Compared with other mapping systems, such as Carto and Localisa, the EnSite system is more affordable, has greater accuracy in cardiac chamber reconstruction (especially in the right atria and appendage), and is safer to use due to the tip of the inserted electrode being visible even when separate from the created matrix [9]. Previous studies demonstrated zero-fluoroscopy approach implantations of permanent pacemakers or cardiac resynchronization therapy device using Ensite system are safe and feasible [10, 11]. Here, we used the Inquiry (Abbott, USA) catheter to reconstruct the SVC, right atria, and partial right ventricle, accurately mapped the HIS and right appendage, and visualized the pacing lead with the EnSite system. Upon reaching the right appendage, the electrode position was adjusted according to the potential and was then followed by testing for sensing amplitude, pacing threshold, pacing impedance, and COI. Subsequently, 1:1 atrioventricular conduction was achieved under atrial pacing with a frequency of 110 per min, sufficient for VT suppression.
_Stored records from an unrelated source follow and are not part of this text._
(* ===== verification/GoNet.v ===== *)
(** * Addresses (what the configuration rules use of packages net and net/netip)

    [SplitHostPort], [ParseIP] and [IsLoopback] over byte strings, with the
    branches of the library functions. A failed parse carries no detail here:
    the rules look only at whether there was an error. *)

From stdpp Require Import prelude strings list.
From Stdlib Require Import ZArith Lia Ascii.
From S2P Require Import Prelude GoStrings.

Local Open Scope string_scope.
Local Arguments String.append !_ _ / : simpl nomatch.

(** ** Searching a string for a byte *)

(** [strings.IndexByte] and [strings.LastIndexByte], [None] for -1. *)
Fixpoint IndexByte (s : string) (c : ascii) : option nat :=
  match s with
  | EmptyString => None
  | String a s' => if decide (a = c) then Some O else S <$> IndexByte s' c
  end.

Fixpoint LastIndexByte (s : string) (c : ascii) : option nat :=
  match s with
  | EmptyString => None
  | String a s' =>
      match LastIndexByte s' c with
      | Some i => Some (S i)
      | None => if decide (a = c) then Some O else None
      end
  end.

(** [s[n:]] and [s[:n]]. *)
Fixpoint str_drop (n : nat) (s : string) : string :=
  match n, s with
  | O, _ => s
  | S n', String _ s' => str_drop n' s'
  | S _, EmptyString => ""
  end.

Fixpoint str_take (n : nat) (s : string) : string :=
  match n, s with
  | S n', String a s' => String a (str_take n' s')
  | _, _ => ""
  end.

Definition has_byte (s : string) (c : ascii) : bool := bool_decide (is_Some (IndexByte s c)).

(** ** [net.SplitHostPort]

    Splits [host:port] or [[host]:port]; [None] is an error. *)
Definition SplitHostPort (hostport : string) : option (string * string) :=
  match LastIndexByte hostport ":" with
  | None => None
  | Some i =>
      '(host, j, k) ←
        (if decide (str_take 1 hostport = "[") then
           match IndexByte hostport "]" with
           | None => None
           | Some e =>
               if decide (S e = i) then Some (str_drop 1 (str_take e hostport), 1, S e)
               else None
           end
         else
           let host := str_take i hostport in
           if has_byte host ":" then None else Some (host, O, O));
      if has_byte (str_drop j hostport) "[" then None
      else if has_byte (str_drop k hostport) "]" then None
      else Some (host, str_drop (S i) hostport)
  end.

(** ** [net.ParseIP]

    An address is its sixteen bytes; an IPv4 one is [::ffff:a.b.c.d]. *)
Section parse_ip.
Local Open Scope list_scope.
Local Open Scope Z_scope.

(** The dotted decimal fields of an IPv4 address: no leading zero, at most
    255, digits only. [fields] are those already read, [n] digits of the
    current one have the value [acc]. *)
Fixpoint parseIPv4Fields (s : string) (fields : list Z) (acc : Z) (n : nat) : option (list Z) :=
  match s with
  | EmptyString =>
      if decide (n = O \/ length fields <> 3%nat) then None else Some (fields ++ [acc])
  | String c s' =>
      match digit_value c with
      | Some d =>
          if decide (n = 1%nat /\ acc = 0) then None
          else if 255 <? acc * 10 + d then None
          else parseIPv4Fields s' fields (acc * 10 + d) (S n)
      | None =>
          if decide (c = "."%char) then
            if decide (n = O \/ length fields = 3%nat) then None
            else parseIPv4Fields s' (fields ++ [acc]) 0 O
          else None
      end
  end.

Definition hex_value (c : ascii) : option Z :=
  let v := Z.of_N (N_of_ascii c) in
  if (48 <=? v) && (v <=? 57) then Some (v - 48)
  else if (97 <=? v) && (v <=? 102) then Some (v - 87)
  else if (65 <=? v) && (v <=? 70) then Some (v - 55)
  else None.

(** The leading hex digits of [s]: their value, their number and the rest;
    [None] with more than four. *)
Fixpoint hex_group (s : string) (acc : Z) (off : nat) : option (Z * nat * string) :=
  match s with
  | EmptyString => Some (acc, off, s)
  | String c s' =>
      match hex_value c with
      | None => Some (acc, off, s)
      | Some d => if (3 <? off)%nat then None else hex_group s' (acc * 16 + d) (S off)
      end
  end.

(** The loop over the groups of an IPv6 address: [ip] are the bytes so far,
    [ellipsis] where the [::] was. Each turn stores a group, so [fuel] is the
    eight groups there can be. *)
Fixpoint ipv6_groups (fuel : nat) (s : string) (ip : list Z) (ellipsis : option nat) :
    option (string * list Z * option nat) :=
  match fuel with
  | O => Some (s, ip, ellipsis)
  | S fuel' =>
      match hex_group s 0 O with
      | None | Some (_, O, _) => None
      | Some (acc, S _, rest) =>
          match rest with
          | String "." _ =>
              if decide (ellipsis = None /\ length ip <> 12%nat) then None
              else if (16 <? length ip + 4)%nat then None
              else match parseIPv4Fields s [] 0 O with
                   | None => None
                   | Some v4 => Some ("", ip ++ v4, ellipsis)
                   end
          | EmptyString => Some ("", ip ++ [acc / 256; acc mod 256], ellipsis)
          | String ":" (String c s2) =>
              let ip' := ip ++ [acc / 256; acc mod 256] in
              if decide (c = ":"%char) then
                match ellipsis with
                | Some _ => None
                | None =>
                    match s2 with
                    | EmptyString => Some ("", ip', Some (length ip'))
                    | _ => ipv6_groups fuel' s2 ip' (Some (length ip'))
                    end
                end
              else ipv6_groups fuel' (String c s2) ip' ellipsis
          | _ => None
          end
      end
  end.

(** [netip.parseIPv6] without a zone, which [net.ParseIP] refuses. *)
Definition parseIPv6 (s : string) : option (list Z) :=
  let '(s1, ellipsis) :=
    match strip_prefix "::" s with Some s1 => (s1, Some O) | None => (s, None) end in
  if decide (ellipsis = Some O /\ s1 = "") then Some (repeat 0 16)
  else
    '(rest, ip, ellipsis) ← ipv6_groups 8 s1 [] ellipsis;
    if decide (rest <> "") then None
    else if (length ip <? 16)%nat then
      match ellipsis with
      | None => None
      | Some e => Some (take e ip ++ repeat 0 (16 - length ip) ++ drop e ip)
      end
    else match ellipsis with None => Some ip | Some _ => None end.

(** The first of [.], [:] and [%] decides how [netip.ParseAddr] reads [all]. *)
Fixpoint parse_addr (s all : string) : option (list Z) :=
  match s with
  | EmptyString => None
  | String "." _ => app (repeat 0 10 ++ [255; 255]) <$> parseIPv4Fields all [] 0 O
  | String ":" _ => if has_byte all "%" then None else parseIPv6 all
  | String "%" _ => None
  | String _ s' => parse_addr s' all
  end.

Definition ParseIP (s : string) : option (list Z) := parse_addr s s.

(** [IP.IsLoopback]: 127.0.0.0/8, as IPv4 or mapped into IPv6, or [::1]. *)
Definition IsLoopback (ip : list Z) : bool :=
  if decide (take 12 ip = repeat 0 10 ++ [255; 255]) then
    bool_decide (ip !! 12%nat = Some 127)
  else bool_decide (ip = repeat 0 15 ++ [1]).
End parse_ip.

(** ** Facts *)

Lemma str_take_drop n s : str_take n s +:+ str_drop n s = s.
Proof.
  revert s. induction n as [|n IH]; intros [|a s]; cbn [str_take str_drop String.append]; [done..|].
  by rewrite IH.
Qed.

Lemma IndexByte_Some s c i :
  IndexByte s c = Some i -> str_drop i s = String c (str_drop (S i) s).
Proof.
  revert i. induction s as [|a s IH]; intros i; cbn [IndexByte]; [done|].
  case_decide; subst; intros Hi; simplify_eq; [done|].
  apply fmap_Some in Hi as (i' & Hi' & ->). cbn [str_drop]. by rewrite (IH i').
Qed.

Lemma LastIndexByte_Some s c i :
  LastIndexByte s c = Some i -> str_drop i s = String c (str_drop (S i) s).
Proof.
  revert i. induction s as [|a s IH]; intros i; cbn [LastIndexByte]; [done|].
  destruct (LastIndexByte s c) as [i'|] eqn:E; intros Hi; simplify_eq.
  - cbn [str_drop]. by rewrite (IH i').
  - case_decide; by simplify_eq.
Qed.

(** What [SplitHostPort] returns is what stands around the last colon. *)
Lemma SplitHostPort_Some hostport host port :
  SplitHostPort hostport = Some (host, port) ->
  hostport = host +:+ ":" +:+ port \/ hostport = "[" +:+ host +:+ "]:" +:+ port.
Proof.
  unfold SplitHostPort. destruct (LastIndexByte hostport ":") as [i|] eqn:Hi; [|done].
  pose proof (LastIndexByte_Some _ _ _ Hi) as Hdrop.
  pose proof (str_take_drop i hostport) as Hsplit. rewrite Hdrop in Hsplit.
  case_decide as Hopen.
  - destruct (IndexByte hostport "]") as [e|] eqn:He; [|done].
    case_decide as Hei; [subst i|done]. cbn [mbind option_bind]. do 2 (case_match; [done|]).
    intros [= <- <-]. right. pose proof (IndexByte_Some _ _ _ He) as Hdrope.
    destruct e as [|e]; destruct hostport as [|a s]; try done.
    { cbn in Hopen, Hdrope. congruence. }
    cbn [str_take] in Hopen. simplify_eq.
    rewrite <- (str_take_drop (S e) (String _ s)) at 1. rewrite Hdrope.
    cbn [str_take str_drop String.append] in *. by rewrite Hdrop.
  - cbn zeta. case_match; [done|]. cbn [mbind option_bind]. do 2 (case_match; [done|]).
    intros Heq. simplify_eq. by left.
Qed.

Example loopback_examples :
  (IsLoopback <$> ParseIP "127.0.0.1") = Some true
  /\ (IsLoopback <$> ParseIP "::1") = Some true
  /\ (IsLoopback <$> ParseIP "::ffff:127.3.0.1") = Some true
  /\ (IsLoopback <$> ParseIP "10.0.0.1") = Some false
  /\ (IsLoopback <$> ParseIP "fe80::1:2") = Some false
  /\ ParseIP "127.0.0.01" = None /\ ParseIP "1:2:3" = None /\ ParseIP "fe80::1%eth0" = None
  /\ ParseIP "1::2::3" = None /\ ParseIP "" = None /\ ParseIP "localhost" = None.
Proof. vm_compute. done. Qed.

Example split_examples :
  SplitHostPort "0.0.0.0:2379" = Some ("0.0.0.0", "2379")
  /\ SplitHostPort "[::1]:80" = Some ("::1", "80")
  /\ SplitHostPort ":2379" = Some ("", "2379")
  /\ SplitHostPort "::1:80" = None /\ SplitHostPort "host" = None
  /\ SplitHostPort "[::1]" = None /\ SplitHostPort "a]b:1" = None.
Proof. vm_compute. done. Qed.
An electrical storm is a clinical emergency requiring early management. Beta-blockers and amiodarone are preferred agents for this issue. Administration of other anti-arrhythmic drugs (AADs), such as lidocaine, and catheter ablation of triggering premature ventricular complexes (PVCs), are other potential therapies for electrical storm. In guidelines from The European Society of Cardiology, overdrive pacing therapy was recently recommended as a viable solution in patients with ventricular arrhythmia who poorly respond to pharmaceutical therapy [12]. A low heart rate leads to heterogeneity of ventricular repolarization, and the subsequent ventricular premature stimuli induce reentry and VF/VT in the setting of this tissue heterogeneity. The overdrive pacing method is capable of decreasing the incidence of ventricular premature. In the meantime, it can increase the likelihood of the ventricular premature entering the absolute refractory period of the myocardial tissue, thereby suppressing the incidence of VT [13].

In the present case, we also compared the ventricular wall motion via cardiac ultrasound and the invasive blood pressure upon atrial and ventricular pacing with a frequency of 110 per min. We observed that atrial pacing contributed to improved wall motion and blood pressure, indicating the superiority of AAI pacing in suppressing VT. In patients with intact VA conduction (> AV conduction), ventricular pacing can disrupt AV synchrony and unfavorably affect hemodynamics, triggering symptoms of pacemaker syndrome [14]. Additionally, it also highlighted the significance of the synchrony between left and right ventricles in improving cardiac function.

It is feasible to perform bedside temporary permanent pacing lead implantation with the EnSite system for patients suffering from the electric storm. Nevertheless, large-scale studies are required to further validate its safety and effectiveness.